Opinion ID: 2653534
Heading Depth: 2
Heading Rank: 1

Heading: Statutory Elements of a “CHINS 1” Action.

Text: Not every endangered child is a child in need of services, permitting the State’s parens patriae intrusion into the ordinarily private sphere of the family. See generally In re K.D., 962 N.E.2d at 1255. Rather, a CHINS adjudication under Indiana Code section 31-34-1-1 (often called a “CHINS 1,” in reference to the section number) requires three basic elements: that the parent’s actions or inactions have seriously endangered the child, that the child’s needs are unmet, and (perhaps most critically) that those needs are unlikely to be met without State coercion.
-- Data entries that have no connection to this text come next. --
(* ===== verification/FleetExecutorProps.v ===== *)
(** * Fleet supervisor: theorems about the executor

    The journal's entries about a proposal implement a small retry machine,
    and workloads are disabled or enabled only for proposals that may be. *)

From S2P Require Import Prelude JsSort JsText FleetTypes FleetExecutor.

#[local] Open Scope string_scope.
#[local] Open Scope list_scope.
#[local] Open Scope Z_scope.

(** ** The abstract machine *)

(** After [failures] failures, not to be tried before a time; or settled. *)
Inductive RetryState := Pending (failures : Z) (notBefore : option Z) | Done.

Definition due (nowMs : Z) (notBefore : option Z) : Prop :=
  match notBefore with Some t => t ≤ nowMs | None => True end.

(** What one run at [nowMs] does to a proposal: nothing if it is settled or not
    yet due; otherwise it settles it, or counts a failure and doubles the
    delay, and the third failure settles it. *)
Inductive retry_step (nowMs : Z) : RetryState → RetryState → Prop :=
| step_done : retry_step nowMs Done Done
| step_wait k nb : ¬ due nowMs nb → retry_step nowMs (Pending k nb) (Pending k nb)
| step_settle k nb : due nowMs nb → retry_step nowMs (Pending k nb) Done
| step_fail k nb : due nowMs nb → k + 1 < 3 →
    retry_step nowMs (Pending k nb) (Pending (k + 1) (Some (nowMs + 30000 * 2 ^ k))).

Section executor.
Context {W : Type} (call : XCall → W → W * result Z).
Context (write_result : FleetJournalEntry → W → W * result unit) (clock : W → W * string).
Context (iso : Z → string) (date_parse : string → option Z).
Context (iso_parse : ∀ t, date_parse (iso t) = Some t).

Notation XSt := (XSt (W:=W)).
Notation M := (eff XSt).
Notation perform := (perform call).
Notation writeJournal := (writeJournal write_result).
Notation getExecutionRetryState := (getExecutionRetryState date_parse).
Notation execute_proposal := (execute_proposal call write_result clock iso date_parse).
Notation run_proposals := (run_proposals call write_result clock iso date_parse).
Notation runExecutor := (runExecutor call write_result clock iso date_parse).

(** A failure of the executor's, the [k]th. *)
Definition failure (e : FleetExecutionEntry) (k : Z) (next : option string) : Prop :=
  e_status e = Failed ∧ e_attempt e = Some k ∧ e_maxAttempts e = Some 3 ∧ e_nextAttemptAt e = next.

(** What a proposal's executions in the journal mean. *)
Inductive means : list FleetExecutionEntry → RetryState → Prop :=
| means_new : means [] (Pending 0 None)
| means_fail l k nb e t : means l (Pending k nb) → k + 1 < 3 → failure e (k + 1) (Some (iso t)) →
    means (l ++ [e]) (Pending (k + 1) (Some t))
| means_give_up l nb e : means l (Pending 2 nb) → failure e 3 None → means (l ++ [e]) Done
| means_settled l s e : means l s → settles e = true → means (l ++ [e]) Done.

Definition candidates (l : list FleetExecutionEntry) : list ExecutionRetryState :=
  omap (parseFailureAttemptState date_parse) (filter (λ e, e_status e = Failed ∧ e_attempt e ≠ None) l).

Lemma candidates_app l k : candidates (l ++ k) = candidates l ++ candidates k.
Proof. unfold candidates. by rewrite filter_app, omap_app. Qed.

Lemma candidates_failure e k next : 0 < k → failure e k next →
  candidates [e] = [mkRetry (3 <=? k) (k <? 3) k 3 (match next with Some s => date_parse s | None => None end)].
Proof.
  intros Hk (Hs&Ha&Hm&Hn). unfold candidates. rewrite filter_cons_True by (rewrite Ha; by split).
  simpl. unfold parseFailureAttemptState. rewrite Ha, Hm, Hn.
  replace (k <=? 0) with false by (symmetry; by apply Z.leb_gt). done.
Qed.

Lemma settles_failure e k next : failure e k next → settles e = false.
Proof. intros (Hs&Ha&_). unfold settles. rewrite Hs, Ha. done. Qed.

Lemma existsb_app_settles l e : existsb settles (l ++ [e]) = existsb settles l || settles e.
Proof. rewrite existsb_app. simpl. by rewrite orb_false_r. Qed.

(** What the code reads off the executions of a pending proposal. *)
Lemma means_pending l k nb : means l (Pending k nb) →
  0 ≤ k < 3 ∧ existsb settles l = false ∧ (k = 0 → l = [] ∧ nb = None) ∧
  (0 < k → mkRetry false true k 3 nb ∈ candidates l) ∧
  (∀ c, c ∈ candidates l → rt_attempt c ≤ k ∧ (rt_attempt c = k → c = mkRetry false true k 3 nb)).
Proof.
  remember (Pending k nb) as s eqn:Es. intros H. revert k nb Es.
  induction H as [|l k nb e t H IH Hk He|l nb e H IH He|l s e H IH He]; intros k' nb' Es; try discriminate.
  - injection Es as <- <-. split_and!; [lia|lia|done|done|lia|by intros c ?%not_elem_of_nil].
  - injection Es as <- <-. destruct (IH k nb eq_refl) as (Hr&Hs&_&_&Hall).
    rewrite candidates_app, (candidates_failure e (k + 1) _ ltac:(lia) He), iso_parse.
    replace (3 <=? k + 1) with false by (symmetry; apply Z.leb_gt; lia).
    replace (k + 1 <? 3) with true by (symmetry; apply Z.ltb_lt; lia).
    split_and!; [lia|lia| |lia| |].
    + by rewrite existsb_app_settles, Hs, (settles_failure e _ _ He).
    + intros _. apply elem_of_app. right. left.
    + intros c [Hc|Hc%list_elem_of_singleton]%elem_of_app; [|by subst c].
      destruct (Hall c Hc) as [? _]. split; [lia|]. intros. lia.
Qed.

Lemma by_attempt_ok : cmp_ok by_attempt (λ _, True).
Proof. split; unfold cmp_le, by_attempt; intros; lia. Qed.

Lemma retry_pending id J nowMs k nb : means (executions_of id J) (Pending k nb) →
  let r := getExecutionRetryState id J nowMs in
  rt_terminal r = false ∧ rt_attempt r = k ∧ rt_maxAttempts r = 3 ∧
  (rt_pending r = true ↔ due nowMs nb).
Proof.
  intros (Hk&Hs&H0&Hin&Hall)%means_pending. unfold FleetExecutor.getExecutionRetryState.
  rewrite Hs. fold (candidates (executions_of id J)).
  destruct (js_sort by_attempt _) as [|c rest] eqn:E; simpl.
  - destruct (decide (k = 0)) as [->|Hk0]; [destruct (H0 eq_refl) as [_ ->]; by split_and!|].
    assert (mkRetry false true k 3 nb ∈ js_sort by_attempt (candidates (executions_of id J))) as Hx.
    { rewrite elem_of_js_sort. apply Hin. lia. }
    rewrite E in Hx. by apply not_elem_of_nil in Hx.
  - assert (c ∈ candidates (executions_of id J)) as Hc.
    { rewrite <-(elem_of_js_sort by_attempt), E. left. }
    assert (0 < k) as Hk'.
    { destruct (decide (k = 0)) as [->|]; [|lia]. destruct (H0 eq_refl) as [Hnil _].
      rewrite Hnil in Hc. by apply not_elem_of_nil in Hc. }
    assert (c = mkRetry false true k 3 nb) as ->.
    { destruct (Hall c Hc) as [Hle Heq]. apply Heq.
      destruct (js_sort_head by_attempt (λ _, True) _ _ _ by_attempt_ok ltac:(by apply Forall_true) E _ (Hin Hk')) as [<-|Hcmp];
        [done|]. unfold cmp_le, by_attempt in Hcmp. simpl in Hcmp. lia. }
    simpl. destruct nb as [t|]; simpl; [|by split_and!].
    destruct (nowMs <? t) eqn:Et; to_prop; simpl; split_and!; try done; split; try done; lia.
Qed.

Lemma retry_done id J nowMs : means (executions_of id J) Done → rt_terminal (getExecutionRetryState id J nowMs) = true.
Proof.
  intros H. unfold FleetExecutor.getExecutionRetryState. remember (executions_of id J) as l eqn:El. clear El.
  remember Done as s eqn:Es. destruct H as [|l k nb e t H Hk He|l nb e H He|l s e H He]; try discriminate.
  - pose proof (means_pending _ _ _ H) as (_&Hs&_&_&Hall).
    rewrite existsb_app_settles, Hs, (settles_failure e _ _ He). simpl. fold (candidates (l ++ [e])).
    destruct (js_sort by_attempt _) as [|c rest] eqn:E; simpl.
    + assert (mkRetry true false 3 3 None ∈ js_sort by_attempt (candidates (l ++ [e]))) as Hx.
      { rewrite elem_of_js_sort, candidates_app, (candidates_failure e 3 None ltac:(lia) He), elem_of_app. right. left. }
      rewrite E in Hx. by apply not_elem_of_nil in Hx.
    + assert (c ∈ candidates (l ++ [e])) as Hc.
      { rewrite <-(elem_of_js_sort by_attempt), E. left. }
      assert (mkRetry true false 3 3 None ∈ candidates (l ++ [e])) as H3.
      { rewrite candidates_app, (candidates_failure e 3 None ltac:(lia) He), elem_of_app. right. left. }
      rewrite candidates_app, (candidates_failure e 3 None ltac:(lia) He) in Hc.
      apply elem_of_app in Hc as [Hc|Hc%list_elem_of_singleton]; [|by subst c].
      destruct (Hall c Hc) as [Hle _].
      destruct (js_sort_head by_attempt (λ _, True) _ _ _ by_attempt_ok ltac:(by apply Forall_true) E _ H3) as [<-|Hcmp];
        [done|]. unfold cmp_le, by_attempt in Hcmp. simpl in Hcmp. lia.
  - by rewrite existsb_app_settles, He, orb_true_r.
Qed.

(** ** One proposal *)

(** What is appended for a proposal that is due. *)
Definition outcome (nowMs k : Z) (e : FleetExecutionEntry) : Prop :=
  settles e = true ∨
  failure e (k + 1) (if 3 <=? k + 1 then None else Some (iso (nowMs + parseRetryDelayMs (k + 1)))).

Lemma means_outcome nowMs l k nb e : means l (Pending k nb) → due nowMs nb → outcome nowMs k e →
  ∃ s, means (l ++ [e]) s ∧ retry_step nowMs (Pending k nb) s.
Proof.
  intros Hl Hd [He|He].
  - exists Done. split; [by eapply means_settled|by constructor].
  - pose proof (means_pending _ _ _ Hl) as (Hk&_). destruct (3 <=? k + 1) eqn:E; to_prop.
    + assert (k = 2) as -> by lia. exists Done. split; [by eapply means_give_up|by constructor].
    + eexists. split; [eapply means_fail; [done|lia|done]|].
      unfold parseRetryDelayMs, EXECUTION_RETRY_DELAY_MS. replace (Z.max 0 (k + 1 - 1)) with k by lia.
      by constructor; [|lia].
Qed.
In full, the statute provides: A child is a child in need of services if before the child becomes eighteen (18) years of age: (1) the child’s physical or mental condition is seriously impaired or seriously endangered as a result of the inability, refusal, or neglect of the child’s parent, guardian, or custodian to supply the child with necessary food, clothing, shelter, medical care, education, or supervision; and (2) the child needs care, treatment, or rehabilitation that: (A) the child is not receiving; and (B) is unlikely to be provided or accepted without the coercive intervention of the court. I.C. § 31-34-1-1 (2008) (emphasis added). That final element guards against unwarranted State interference in family life, reserving that intrusion for families “where parents lack the ability to provide for their children,” not merely where they “encounter difficulty in meeting a child’s needs.” Lake Cnty. Div. of Family & Children Servs. v. Charlton, 631 N.E.2d 526, 528 (Ind. Ct. App. 1994).